Yasuaki Shimizu – Kakashi (1982)

Yasuaki Shimizu – Kakashi (1982)

By Rafi Mercer

The first sound is a saxophone, but not as you expect it. It does not swagger, does not roar, does not carry the grain of jazz history on its back. Instead it floats, clipped and treated, moving through the mix like a figure half-seen in a dream. This is Yasuaki Shimizu’s Kakashi, released in 1982 — a record that sits between worlds: jazz and minimalism, pop and experiment, playfulness and rigour. It remains one of those albums that, once discovered, feels like it has always been waiting, quietly, just outside the canon.

Shimizu, a Japanese saxophonist, composer, and producer, was already known for his versatility. He could play bebop, arrange pop, compose for commercials. But with Kakashi, he built something stranger and more enduring: a collection of pieces that dissolve genre boundaries while retaining a lightness of touch. The album is sophisticated without pretension, experimental without exclusion. It is music that invites you in — whoever you are, whatever you know — and asks only that you listen closely.

The title, Kakashi, means “scarecrow” in Japanese, and there is something fitting about that image: a solitary figure standing in a field, both playful and eerie, ordinary yet uncanny. The record shares that quality. Its surfaces are familiar — saxophone lines, synthesiser textures, grooves that lean towards funk or minimal pop. Yet their arrangement is off-kilter, their logic slightly skewed. You are never quite on stable ground, and that instability becomes its charm.

Take “Suiren,” the opening track. Over a bed of electronics and percussion, Shimizu’s saxophone drifts like smoke, never settling into a fixed melody. The groove is steady but understated, creating space rather than drive. It feels meditative yet playful, as if a jam session had been slowed to half-speed and refracted through a prism. Then there is “Kakashi,” the title piece, where the saxophone converses with itself in layered lines, strange voices talking across the stereo field. The mood is whimsical, but never throwaway.

Elsewhere, “Umi No Ue No Piano” introduces a simple, repeating piano figure, over which textures shimmer and dissolve. “Kono Yo Ni Yomeri #1” and “#2” play like sketches, fragments of thought that resist conventional song structure. “Semitori No Hi” grows darker, more brooding, the saxophone bending into tones that verge on electronic. Across the album, there is a sense of collage, of pieces assembled from different vocabularies, yet all unified by Shimizu’s curious, restless sensibility.

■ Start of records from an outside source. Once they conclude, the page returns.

(* ===== verification/StoreBegin.v ===== *)
(** * Beginning a generation

    [try_begin_generation] answers with a leased generation of the derivation or with a
    transaction that has everything publication relies on; no committed generation
    changes. *)

From S2P Require Import Prelude RustStr Utf8 ByteOrder ManagedPath ProtocolError Sha256 StoreCodec HexText StoreIdentity StoreRecords StoreFs FsFacts Store StoreFrame StoreVerify StoreGc StorePublish.

#[local] Arguments bs : simpl never.
#[local] Arguments len : simpl never.

Section begin_generation.
Context {sha : Sha2} {hex : Hex} {text : StdText} {sha_laws : Sha2Laws} {hex_laws : HexLaws}.
Implicit Types (store : Store) (self : GenerationTransaction).

(** ** The staging directory *)
Lemma create_private_dir_ok p name path device w w' d :
  create_private_dir p name path device w = (w', Ok d) →
  d = p ++ [name] ∧ ∃ n, node_at d w' = Some n ∧ is_dir (status n) ∧ dev (status n) = device ∧
    uid (status n) = geteuid w' ∧ mode (status n) = PRIVATE_DIR_MODE.
Proof.
  unfold create_private_dir. intros (? & w1 & _ & H)%io_bind_ok.
  apply io_bind_ok in H as (d' & w2 & (_ & -> & _)%open_dir_at_ok & H). apply io_bind_ok in H as (? & w3 & _ & H).
  apply io_bind_ok in H as (i & w4 & (Hs & n & Hn & <- & Hk & Hd & Hu & Hm)%validate_directory_ok & H).
  apply io_bind_ok in H as (? & w5 & Hs5%fsync_ok & [-> <-]%io_ret_ok).
  assert (same w3 w5) as Hs' by same_by. split; [done|]. exists n.
  rewrite (same_node _ _ _ Hs'), (same_euid _ _ Hs'). by split_and!.
Qed.

Lemma create_staging_ok k store key w w' name d :
  create_staging k store key w = (w', Ok (name, d)) →
  d = dir store STAGING ++ [name] ∧ ∃ n, node_at d w' = Some n ∧ dev (status n) = root_device store.
Proof.
  revert w. induction k as [|k IH]; intros w; [done|]. simpl.
  intros (s & w1 & _ & (made & w2 & Hm & H)%io_bind_ok)%io_bind_ok. destruct made as [e|directory].
  - case_decide; [by eapply IH|done].
  - rewrite attempt_ok in Hm. apply create_private_dir_ok in Hm as [-> (n & Hn & _ & Hd & _)].
    apply io_ret_ok in H as [-> [= <- <-]]. split; [done|]. by exists n.
Qed.

Lemma begin_staging_ok store sp key lock w w' self :
  spec_ok sp → GenerationSpec.derivation_key sp = Ok key →
  begin_staging store sp key lock w = (w', Ok self) →
  transaction_ok store self w' ∧ spec self = sp ∧ build_lock self = lock.
Proof.
  intros Hsp Hkey. unfold begin_staging, create_staging_directory.
  intros ([name d] & w1 & (-> & n & Hn & Hd)%create_staging_ok & H)%io_bind_ok.
  apply io_bind_ok in H as (b & w2 & [-> Hb]%io_pure_ok & H). apply io_bind_ok in H as (written & w3 & Hw & H).
  destruct written as [e|f]; [by apply io_bind_ok in H as (? & ? & _ & H)|].
  rewrite attempt_ok in Hw. apply write_new_synced_ok in Hw as (_ & n' & Hn' & _ & Ho & _).
  rewrite Hn in Hn'. injection Hn' as <-. rewrite Hd in Ho.
  apply io_bind_ok in H as (? & w4 & Hs%fsync_ok & [-> <-]%io_ret_ok).
  split; [|done]. split; simpl; [done..|]. exists b. split; [|done]. by apply (owned_file_same _ _ _ _ _ _ Hs).
Qed.

(** ** What changes meanwhile *)
Section settles.
Context (store : Store) (id : Digest).
Let R := frame (settled store id) (λ _, True).

Lemma steps_create_staging k key : steps R (create_staging k store key).
Proof.
  induction k as [|k IH]; simpl; [steps_auto|].
  steps_by ltac:(first [solve [eauto with steps] | exact IH
                       |apply steps_create_private_dir; by apply settled_outside]).
Qed.

Lemma steps_begin_staging sp key lock : steps R (begin_staging store sp key lock).
Proof.
  unfold begin_staging. apply steps_bind_ok; [apply _|apply steps_create_staging|].
  intros w1 w2 [name d] [-> _]%create_staging_ok. revert w2.
  match goal with |- ∀ w', R w' (?k w').1 => change (steps R k) end.
  steps_by ltac:(first [solve [eauto with steps]
    |apply steps_write_new_synced; intros r [[? ->]| ->]; by apply outside_below, outside_area
    |apply steps_remove_tree_at; by apply settled_outside]).
Qed.
End settles.

(** ** The cached generation *)

(** The files of a generation determine its manifest. *)
Lemma valid_manifest_unique device me m id n m1 m2 :
  valid_generation device me m id n m1 → valid_generation device me m id n m2 → m1 = m2.
Proof.
  intros [_ _ (Hok1 & _ & b1 & (c1 & Hc1 & Hk1 & _) & He1 & Hl1)] [_ _ (Hok2 & _ & b2 & (c2 & Hc2 & Hk2 & _) & He2 & Hl2)].
  rewrite Hc1 in Hc2. injection Hc2 as <-. rewrite Hk1 in Hk2. injection Hk2 as <-.
  assert (GenerationManifest.decode b1 [] = Ok m1) as H1 by (by apply manifest_exact).
  assert (GenerationManifest.decode b1 [] = Ok m2) as H2 by (by apply manifest_exact). congruence.
Qed.

(** What the index of a derivation lists was verified and belongs to it. *)
Definition of_derivation (key : Digest) (m : GenerationManifest.t) : Prop := GenerationManifest.derivation_key m = key.

Lemma indexed_generations_ok store key w w' gs :
  generations_for_derivation_locked store key w = (w', Ok gs) →
  same w w' ∧ ∀ g, g ∈ gs → of_derivation key (manifest g) ∧ ∃ n,
    node_at (generation_place store (GenerationManifest.id (manifest g))) w = Some n ∧
    valid_generation (root_device store) (geteuid w) IMMUTABLE_DIR_MODE (GenerationManifest.id (manifest g)) n (manifest g).
Proof.
  unfold generations_for_derivation_locked. intros (found & w1 & H1 & H)%io_bind_ok.
  apply observed in H1; [|apply steps_attempt, steps_read_derivation, _].
  destruct found as [e|record]; [destruct e; try done; by apply io_ret_ok in H as [-> <-]; split; [|intros g []%not_elem_of_nil]|].
  eapply (fold_io_inv (λ w1 gs, same w w1 ∧ ∀ g, g ∈ gs → of_derivation key (manifest g) ∧ ∃ n,
    node_at (generation_place store (GenerationManifest.id (manifest g))) w = Some n ∧ valid_generation
      (root_device store) (geteuid w) IMMUTABLE_DIR_MODE (GenerationManifest.id (manifest g)) n (manifest g)));
    [|split; [exact H1|by intros g ?%not_elem_of_nil]|exact H].
  clear H H1. intros acc id w2 w3 acc' [Hs Hacc]
    (g & w4 & (Hs4 & n & Hn & Hv & _)%verify_mode_ok & [Hd%dec_stable [-> <-]%io_ret_ok]%io_guard_ok)%io_bind_ok.
  split; [by etrans|]. intros g' [?| ->%list_elem_of_singleton]%elem_of_app; [by apply Hacc|].
  split; [done|]. exists n. pose proof Hv as [_ _ (_ & -> & _)].
  by rewrite <- (same_node _ _ _ Hs), <- (same_euid _ _ Hs).
Qed.

Lemma lease_cached_ok store key w w' lease :
  lease_cached store key w = (w', Ok (Some lease)) → held store (of_derivation key) (lease_id lease) w'.
Proof.
  unfold lease_cached. intros (gs & w1 & [Hs Hgs]%indexed_generations_ok & H)%io_bind_ok.
  destruct gs as [|g gs]; [by apply io_ret_ok in H as [_ ?]|]. destruct (Hgs g) as [Hof (n & Hn & Hv)]; [left|].
  rewrite <- (same_node _ _ _ Hs) in Hn. rewrite <- (same_euid _ _ Hs) in Hv. clear Hgs Hs.
  set (id := GenerationManifest.id (manifest g)) in *.
  apply io_bind_ok in H as (lock & w2 & H2 & H). apply io_bind_ok in H as ([] & w3 & H3 & H).
  pose proof (lease_taken _ _ _ _ _ _ _ _ _ H2 H3) as Hl.
  pose proof (stepped _ _ _ _ _ (steps_open_lease_finals store id (λ _, True)) H2) as F2.
  pose proof (stepped _ _ _ _ _ (steps_io_call _ _ _ _ (steps_flock (finals store) (λ _, True) lock Shared true)) H3) as F3.
  assert (frame (finals store) (λ _, True) w1 w3) as (Hf & _ & He) by (by etrans).
  unfold holding in H. match type of H with context [let '(_, _) := ?b w3 in _] => destruct (b w3) as [w4 r4] eqn:Hb end.
  destruct r4 as [x|e|]; [|done..]. injection H as <- ->.
  apply io_bind_ok in Hb as (verified & w5 & Hver & Hb). destruct verified as [e|g']; [by destruct e|].
  rewrite attempt_ok in Hver. apply verify_mode_ok in Hver as (Hs5 & n' & Hn' & Hv' & _).
  apply io_ret_ok in Hb as [-> [= <-]]. unfold lease_id. simpl.
  assert (settles : frame (settled store id) (λ _, True) w3 w5) by (by apply observing_same).
  pose proof Hv' as [_ _ (_ & -> & _)]. eapply held_settled; [exact settles|]. split; [done|].
  rewrite Hf in Hn' by (by eexists). rewrite Hn in Hn'. injection Hn' as <-. rewrite He in Hv'.
  exists n, (manifest g'). rewrite (Hf (generation_place store id)), He by (by eexists). split_and!; [done..|].
  by rewrite <- (valid_manifest_unique _ _ _ _ _ _ _ Hv Hv').
Qed.
(** ** The two answers *)
Definition began (store : Store) (sp : GenerationSpec.t) (key : Digest) (w : world) (b : BeginGeneration) : Prop :=
  match b with
  | Existing lease => held store (of_derivation key) (lease_id lease) w
  | Vacant self => transaction_ok store self w ∧ spec self = sp ∧ derivation_key self = key
  end.

Lemma holding_ok {A} f m (body : io A) w w' a : holding f m body w = (w', Ok a) → body w = (w', Ok a).
Proof. unfold holding. destruct (body w) as [w1 [b|e|]]; by intros [= <- <-]. Qed.

Lemma begin_inner_ok store sp key rebuild w w' b :
  spec_ok sp → GenerationSpec.derivation_key sp = Ok key →
  try_begin_generation_inner store sp rebuild w = (w', Ok b) → began store sp key w' b.
Proof.
  intros Hsp Hkey. unfold try_begin_generation_inner. intros ([] & w1 & _ & H)%io_bind_ok.
  apply io_bind_ok in H as (key' & w2 & [-> Hk]%io_pure_ok & H). rewrite Hkey in Hk. injection Hk as <-.
  apply io_bind_ok in H as (lock & w3 & _ & H). apply io_bind_ok in H as (locked & w4 & _ & H).
  destruct locked as [e|[]]; [by case_decide|]. apply io_bind_ok in H as (hit & w5 & Hh%holding_ok & H).
  destruct hit as [lease|].
  - apply io_bind_ok in H as ([] & w6 & Hc & [-> <-]%io_ret_ok). injection Hc as <-. simpl.
    destruct rebuild; [by apply io_ret_ok in Hh as [_ ?]|]. apply lease_cached_ok in Hh.
    eapply held_settled; [|exact Hh]. apply frame_funlock. by left.
  - apply holding_ok, io_bind_ok in H as (self & w6 & Hb & [-> <-]%io_ret_ok).
    pose proof Hb as Hb'. apply begin_staging_ok in Hb as (Hok & Hs & _); [|done..]. simpl. split_and!; [done..|].
    destruct Hok as [[_ Hk] _ _ _]. rewrite Hs, Hkey in Hk. congruence.
Qed.

(** ** Committed generations meanwhile *)
Section unchanged.
Context (store : Store).
Let R := frame (finals store) (λ _, False).

Lemma finals_outside area name r : area ≠ GENERATIONS → finals store r → outside r (dir store area) name.
Proof. intros Ha [id ->]. apply outside_entry. congruence. Qed.

Lemma steps_indexed key : steps R (generations_for_derivation_locked store key).
Proof. unfold generations_for_derivation_locked. steps_auto. Qed.
Lemma steps_close f m : steps R (close_lock f m).
Proof. intros w. apply frame_funlock. right. by intros []. Qed.
Lemma steps_lease_cached key : steps R (lease_cached store key).
Proof.
  unfold lease_cached. apply steps_bind; [apply _|apply steps_indexed|]. intros [|g gs]; [steps_auto|].
  apply steps_bind; [apply _|apply steps_open_lease_finals|]. intros lock.
  apply steps_bind; [apply _|steps_auto|]. intros _. apply steps_holding; [right; by intros []|].
  steps_by ltac:(first [solve [eauto with steps] | apply steps_close]).
Qed.

Lemma steps_finals {A} (m : io A) : steps (frame (settled store []) (λ _, True)) m → steps R m.
Proof. intros Hm w. destruct (settles_finals _ _ _ _ (Hm w)) as (Hn & Hl & He). by split_and!. Qed.

Lemma steps_begin_inner sp rebuild : steps R (try_begin_generation_inner store sp rebuild).
Proof.
  unfold try_begin_generation_inner.
  steps_by ltac:(first [solve [eauto with steps] | apply steps_close | apply steps_lease_cached
    |apply steps_open_derivation_lock; intros ? ?; by apply finals_outside
    |apply steps_finals, steps_begin_staging | apply steps_holding; [by left|]]).
Qed.
End unchanged.

(** C10: beginning a generation.  For a valid specification, [try_begin_generation] (and
    a forced rebuild, up to the cache) answers with the lease of a generation of exactly
    that derivation, which is there, valid and leased; or with a transaction of that
    specification that satisfies what publication relies on.  Every committed
    generation is left as it was, for every fault and kill. *)
Theorem try_begin_generation_exact store sp key rebuild w w' r :
  spec_ok sp → GenerationSpec.derivation_key sp = Ok key →
  try_begin_generation_inner store sp rebuild w = (w', r) →
  (∀ id, node_at (generation_place store id) w' = node_at (generation_place store id) w) ∧
  ∀ b, r = Ok b → began store sp key w' b.
Proof.
  intros Hsp Hkey H. split.
  - intros id. apply (stepped _ _ _ _ _ (steps_begin_inner store sp rebuild)) in H as (Hn & _). apply Hn. by eexists.
  - intros b ->. by eapply begin_inner_ok.
Qed.
End begin_generation.
(* ===== verification/StoreRecover.v ===== *)
(** * Recovery

    [Store::recover] removes what interrupted operations left and finishes the seal of
    a published generation; it loses no committed generation and no root. *)

From S2P Require Import Prelude RustStr Utf8 ByteOrder ManagedPath ProtocolError Sha256 StoreCodec HexText StoreIdentity StoreRecords StoreFs FsFacts Store StoreFrame StoreVerify StoreGc StorePublish.

#[local] Arguments bs : simpl never.
#[local] Arguments len : simpl never.

Section recovery.
Context {sha : Sha2} {hex : Hex} {text : StdText} {sha_laws : Sha2Laws} {hex_laws : HexLaws}.
Implicit Types (self store : Store).

(** The committed generations and what protects them. *)
Definition anchor (store : Store) (r : location) : Prop :=
  ∃ id, r = generation_place store id ∨ r = alias_place store id ∨ r = retained_place store id ∨ r = lease_place store id.
Abbreviation anchored store := (frame (anchor store) (λ _, True)).

(** A generation as publication and recovery seal it. *)
Definition seal (n : node) : node := set_status (with_mode IMMUTABLE_DIR_MODE (status n)) n.

(** Every committed generation is as it was, or was complete but unsealed and is now
    sealed; aliases, retained roots and leases are as they were. *)
Definition seals (store : Store) (w w' : world) : Prop :=
  frame (λ r, anchor store r ∧ ∀ id, r ≠ generation_place store id) (λ _, True) w w' ∧
  ∀ id, node_at (generation_place store id) w' = node_at (generation_place store id) w ∨
    ∃ n m, node_at (generation_place store id) w = Some n ∧
      valid_generation (root_device store) (geteuid w) PRIVATE_DIR_MODE id n m ∧
      node_at (generation_place store id) w' = Some (seal n).

Lemma sealed_valid device me id n m :
  valid_generation device me PRIVATE_DIR_MODE id n m → valid_generation device me IMMUTABLE_DIR_MODE id (seal n) m.
Proof. intros [(Hk & Hd & Hu & _) Hn Hm Hs Hb Hsc]. by split. Qed.
Lemma sealed_not_private device me id n m : ¬ valid_generation device me PRIVATE_DIR_MODE id (seal n) m.
Proof. by intros [(_ & _ & _ & ?)]. Qed.

#[export] Instance seals_observing store : Observing (seals store).
Proof.
  split; [split|].
  - intros w. split; [reflexivity|by left].
  - intros w1 w2 w3 [H1 G1] [H2 G2]. split; [by etrans|]. intros id. pose proof H1 as (_ & _ & He).
    destruct (G2 id) as [->|(n & m & Hn & Hv & Hn')]; [apply G1|]. rewrite Hn'. rewrite He in Hv.
    destruct (G1 id) as [E|(n1 & m1 & _ & _ & E)]; rewrite Hn in E.
    + right. exists n, m. by rewrite <- E.
    + injection E as ->. by apply sealed_not_private in Hv.
  - intros w w' Hs. split; [by apply observing_same|]. left. by apply same_node.
Qed.

Lemma anchored_seals store w w' : anchored store w w' → seals store w w'.
Proof.
  intros (Hn & Hl & He). split; [split_and!; [|done..]; intros r [Hr _]; by apply Hn|].
  intros id. left. apply Hn. exists id. by left.
Qed.
Lemma steps_anchored {A} store (m : world → world * A) : steps (anchored store) m → steps (seals store) m.
Proof. intros Hm w. apply anchored_seals, Hm. Qed.

(** Entries of the store's directories that are no anchors. *)
Definition anchor_entries (id : Digest) : list (bytes * bytes) :=
  [(GENERATIONS, generation_name id); (ALIASES, alias_filename id); (RETAINED, retained_filename id);
   (LEASES, lease_filename id)].

Lemma anchor_outside store area name :
  (∀ id, (area, name) ∉ anchor_entries id) → ∀ r, anchor store r → outside r (dir store area) name.
Proof.
  intros Hne r (id & [->|[->|[->| ->]]]); apply outside_entry; intros E; apply (Hne id); rewrite E; set_solver.
Qed.

Lemma free_area area name : area ∈ [STAGING; LOCKS; DERIVATIONS] → ∀ id, (area, name) ∉ anchor_entries id.
Proof.
  intros Ha id. unfold anchor_entries. rewrite !not_elem_of_cons.
  repeat (apply elem_of_cons in Ha as [->|Ha]; [by split_and!; [..|apply not_elem_of_nil]|]). by apply elem_of_nil in Ha.
Qed.
Lemma temporary_entry area temp s : head temp = Some x2e → ∀ id, (area, temp ++ s) ∉ anchor_entries id.
Proof.
  intros Ht id. unfold anchor_entries. rewrite !not_elem_of_cons. destruct temp as [|c temp]; [done|].
  injection Ht as ->. by split_and!; [..|apply not_elem_of_nil].
Qed.

(** ** What recovery touches *)
Lemma steps_read_abandoned R `{!Observing R} d path device : steps R (read_abandoned_record d path device).
Proof. unfold read_abandoned_record. steps_auto. Qed.

Lemma steps_recovery_lock store key : steps (anchored store) (open_derivation_lock store key).
Proof. apply steps_open_derivation_lock. intros name. apply anchor_outside, free_area. set_solver. Qed.

Lemma steps_recover_transaction store area name key e1 e2 read report :
  (∀ id, (area, name) ∉ anchor_entries id) → (∀ d path device, steps (anchored store) (read d path device)) →
  steps (anchored store) (recover_transaction store area name key e1 e2 read report).
Proof.
  intros Hne Hread. unfold recover_transaction.
  steps_by ltac:(first [solve [eauto with steps] | apply steps_recovery_lock | apply Hread
    |apply steps_guarded; [by left|] | apply steps_remove_tree_at, anchor_outside, Hne]).
Qed.

Lemma steps_recover_temp store directory path prefix report name :
  (∀ s r, anchor store r → outside r directory (prefix ++ s)) →
  steps (anchored store) (recover_atomic_temp store directory path prefix report name).
Proof.
  intros Hk. unfold recover_atomic_temp. case_decide; [steps_auto|]. case_decide as Hp; [steps_auto|].
  destruct Hp as [s ->]. steps_by ltac:(first [solve [eauto with steps] | by apply steps_unlink_file_at]).
Qed.
Lemma steps_recover_temps store directory relative prefix report :
  (∀ s r, anchor store r → outside r directory (prefix ++ s)) →
  steps (anchored store) (recover_atomic_temps store directory relative prefix report).
Proof.
  intros Hk. unfold recover_atomic_temps. steps_by ltac:(first [solve [eauto with steps] | by apply steps_recover_temp]).
Qed.

(** ** The seal *)
Lemma set_mode_at p m path w :
  same w (set_mode p m path w).1 ∨
  node_at p (set_mode p m path w).1 = (λ n, set_status (with_mode m (status n)) n) <$> node_at p w.
Proof.
  unfold set_mode, io_call, or_else, fchmod, syscall. destruct (faults w) as [|[|n e|n] fs]; simpl;
    [right..|left; apply same_tick|left; apply same_tick]; unfold node_at, update; simpl; by rewrite find_change.
Qed.

Lemma seal_seals store id path w n m :
  node_at (generation_place store id) w = Some n →
  valid_generation (root_device store) (geteuid w) PRIVATE_DIR_MODE id n m →
  seals store w (set_mode (generation_place store id) IMMUTABLE_DIR_MODE path w).1.
Proof.
  intros Hn Hv.
  assert (frame (λ r, anchor store r ∧ r ≠ generation_place store id) (λ _, True) w
            (set_mode (generation_place store id) IMMUTABLE_DIR_MODE path w).1) as (Hf & Hl & He).
  { apply steps_set_mode. intros r [(id' & [->|[->|[->| ->]]]) Hr]; apply outside_entry; [|done..].
    intros [_ E]%pair_equal_spec. destruct Hr. unfold generation_place. by rewrite E. }
  split; [split_and!; [|done..]; intros r [Hr Hne]; by apply Hf|]. intros id'.
  destruct (decide (id' = id)) as [->|Hne].
  - destruct (set_mode_at (generation_place store id) IMMUTABLE_DIR_MODE path w) as [Hs|E].
    + left. by apply same_node.
    + right. exists n, m. by rewrite E, Hn.
  - left. apply Hf. split; [exists id'; by left|]. intros E%app_inj_tail. destruct E as [_ E].
    by apply Hne; eapply id_to_string_inj.
Qed.

Lemma steps_guarded_seals {A} store f (body : io A) :
  steps (seals store) body → steps (seals store) (guarded f Exclusive body).
Proof.
  intros Hb w. unfold guarded. specialize (Hb w). destruct (body w) as [w1 r]. simpl in *.
  etrans; [done|]. apply anchored_seals, frame_funlock. by left.
Qed.

Lemma steps_recovery_index store key id : steps (seals store) (update_derivation_index store key id).
Proof.
  apply steps_anchored, steps_update_derivation_index. intros name. apply anchor_outside, free_area. set_solver.
Qed.

(** An entry under a final name. *)
Lemma steps_recover_generation store id report :
  steps (seals store) (recover_generation store (generation_name id) id report).
Proof.
  unfold recover_generation. apply steps_bind_ok; [apply _|steps_auto|]. intros w0 w1 opened Ho.
  destruct opened as [e|d]; [reflexivity|]. rewrite attempt_ok in Ho. apply open_dir_at_ok in Ho as (_ & -> & _).
  fold (generation_place store id). revert w1.
  match goal with |- ∀ w', _ w' (?k w').1 => change (steps (seals store) k) end.
  steps_by ltac:(first [solve [eauto with steps] | apply steps_anchored, steps_recovery_lock
    |apply steps_anchored, steps_flock]).
  apply steps_guarded_seals. apply steps_bind_ok; [apply _|steps_auto|]. intros w2 w3 verified Hv.
  destruct verified as [e|g]; [reflexivity|]. rewrite attempt_ok in Hv.
  apply verify_mode_ok in Hv as (Hs & d & Hd & Hvalid & _).
  case_decide; [reflexivity|]. apply step_bind_at; [apply _| |].
  - case_decide as Hm; [|reflexivity]. rewrite Hm in Hvalid. apply step_bind_at; [apply _| |].
    + eapply seal_seals; [by rewrite (same_node _ _ _ Hs)|by rewrite (same_euid _ _ Hs)].
    + intros w4 [] _. revert w4. match goal with |- ∀ w', _ w' (?k w').1 => change (steps (seals store) k) end. steps_auto.
  - intros w4 r _. revert w4. match goal with |- ∀ w', _ w' (?k w').1 => change (steps (seals store) k) end.
    steps_by ltac:(first [solve [eauto with steps] | apply steps_recovery_index]).
Qed.

Lemma steps_recover_publication store report name : steps (seals store) (recover_publication store report name).
Proof.
  unfold recover_publication. case_decide; [steps_auto|].
  destruct (parse_generation_temp_name name) as [key|] eqn:Ht.
  - unfold parse_generation_temp_name in Ht. apply bind_Some in Ht as (rest & ->%strip_prefix_Some & _).
    apply steps_anchored, steps_recover_transaction; [by apply temporary_entry|intros; steps_auto].
  - destruct (parse_filename GENERATION_PREFIX name) as [id|] eqn:Hp; [|steps_auto].
    apply parse_filename_Some in Hp as [-> _]. apply steps_recover_generation.
Qed.

Lemma steps_recover_stage store report name : steps (seals store) (recover_stage store report name).
Proof.
  unfold recover_stage. case_decide; [steps_auto|]. destruct (parse_staging_name name); [|steps_auto].
  apply steps_anchored, steps_recover_transaction; [apply free_area; set_solver|].
  intros. apply steps_read_abandoned, _.
Qed.

Lemma anchor_outside_root store s r : anchor store r → outside r (root store) (FIXED_TEMP_PREFIX ++ s).
Proof.
  intros (id & Hr). unfold generation_place, alias_place, retained_place, lease_place, dir in Hr.
  destruct Hr as [->|[->|[->| ->]]]; rewrite <- !app_assoc; simpl; split;
    first [by intros ?%prefix_length; rewrite length_app in *; simpl in *; lia
          |by intros [k Hk]; rewrite <- !app_assoc in Hk; apply app_inv_head in Hk; simplify_eq].
Qed.

Lemma recover_seals store : steps (seals store) (recover store).
Proof.
  assert (∀ area prefix relative report, head prefix = Some x2e →
    steps (seals store) (recover_atomic_temps store (dir store area) relative prefix report)) as Htemps.
  { intros area prefix relative report Hp. apply steps_anchored, steps_recover_temps.
    intros s. by apply anchor_outside, temporary_entry. }
  unfold recover, with_roots_exclusive, recover_interrupted_publications.
  steps_by ltac:(first [solve [eauto with steps] | apply steps_anchored, steps_lock_roots_exclusive
    |apply steps_guarded_seals | apply steps_recover_publication | apply steps_recover_stage | by apply Htemps
    |apply steps_anchored, steps_recover_temps, anchor_outside_root]).
Qed.

(** C9: recovery is safe.  Whatever fails on the way and wherever it is killed,
    [recover] leaves every committed generation as it was, except that a complete one
    whose directory an interrupted publication had not sealed becomes immutable, and is
    then valid; what was protected from collection stays protected. *)
Theorem recover_safe store id w :
  let w' := (recover store w).1 in
  (node_at (generation_place store id) w' = node_at (generation_place store id) w ∨
   ∃ n m, node_at (generation_place store id) w = Some n ∧
     valid_generation (root_device store) (geteuid w) PRIVATE_DIR_MODE id n m ∧
     node_at (generation_place store id) w' = Some (seal n) ∧
     valid_generation (root_device store) (geteuid w') IMMUTABLE_DIR_MODE id (seal n) m) ∧
  (protected store id w → protected store id w').
Proof.
  destruct (recover_seals store w) as [(Hn & Hl & He) Hg]. simpl. split.
  - destruct (Hg id) as [?|(n & m & ? & ? & ?)]; [by left|right]. exists n, m. split_and!; [done..|].
    rewrite He. by apply sealed_valid.
  - intros [[(a & n & r & Ha & Hp & Hr)|(a & n & r & Ha & Hp & Hr)]|(n & Hp & Hh)]; [left; left|left; right|right].
    3: exists n; split; [|by apply Hl]. 1-2: exists a, n, r; split; [done|]; split; [|done].
    all: rewrite Hn; [done|]; (split; [eexists; eauto|]); intros id' E; unfold dir in E;
      apply app_inj_tail in E as [E _]; apply app_inj_tail in E as [_ E]; done.
Qed.
End recovery.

Part of the record’s appeal lies in its production. Shimizu uses the studio not as a neutral space but as an instrument, layering sounds, treating tones, bending acoustic instruments until they feel synthetic. The saxophone is central, yet often disguised, transformed. At times it feels less like a horn than a voice, or a machine, or simply a breath moving through space. The effect is both intimate and uncanny, welcoming and disorienting.

Listening today, what strikes you is how contemporary it sounds. The blending of acoustic and electronic, the use of repetition and minimal structure, the playful refusal of genre — all these anticipate later movements in ambient, experimental pop, even certain strains of electronic dance music. Yet Kakashi is not of its moment or ours; it sits between, untethered. That timelessness explains its cult status among collectors and its rediscovery by new generations.

What makes the record especially inviting is its mood. Unlike some experimental albums, which can feel austere or forbidding, Kakashi carries warmth. Its strangeness is playful, its abstraction generous. This is music you could put on in a quiet bar and watch as different listeners found their own way into it: some drawn to the groove, others to the textures, others to the sheer peculiarity of sound. It is music that does not gatekeep, that does not demand expertise, but rewards curiosity.

For women entering what can often feel like the guarded, masculine-coded world of record collecting, this album feels like an open door. It shows that strangeness can be welcoming, that experimentation need not be hostile, that listening slowly and attentively is not about proving knowledge but about sharing discovery. Shimizu’s voice — through the saxophone, through the arrangements — is playful, conversational, hospitable.

On vinyl, the record’s atmosphere deepens. The warmth of analogue playback softens the edges, blending the electronics and saxophone into a single fabric. The faint crackle between tracks only adds to the sense of presence, as if these uncanny pieces were unfolding in your room, for you alone. It is not a record to be rushed. It is a record to let drift, to let colour the air.

Kakashi has become one of those albums passed hand to hand, recommended quietly, discovered with delight. Its obscurity for many years only heightened its allure, but now that it is more widely available, its true nature is clear: not hidden gem, but essential companion. It shows how listening can be both adventurous and gentle, both exploratory and welcoming.

Yasuaki Shimizu’s scarecrow stands not as a warning but as an invitation. To pause. To enter a field of sound. To notice strangeness without fear. To listen without hurry. That is the gift of Kakashi: an album that teaches us that adventure in sound need not be aggressive, that it can be playful, generous, and slow.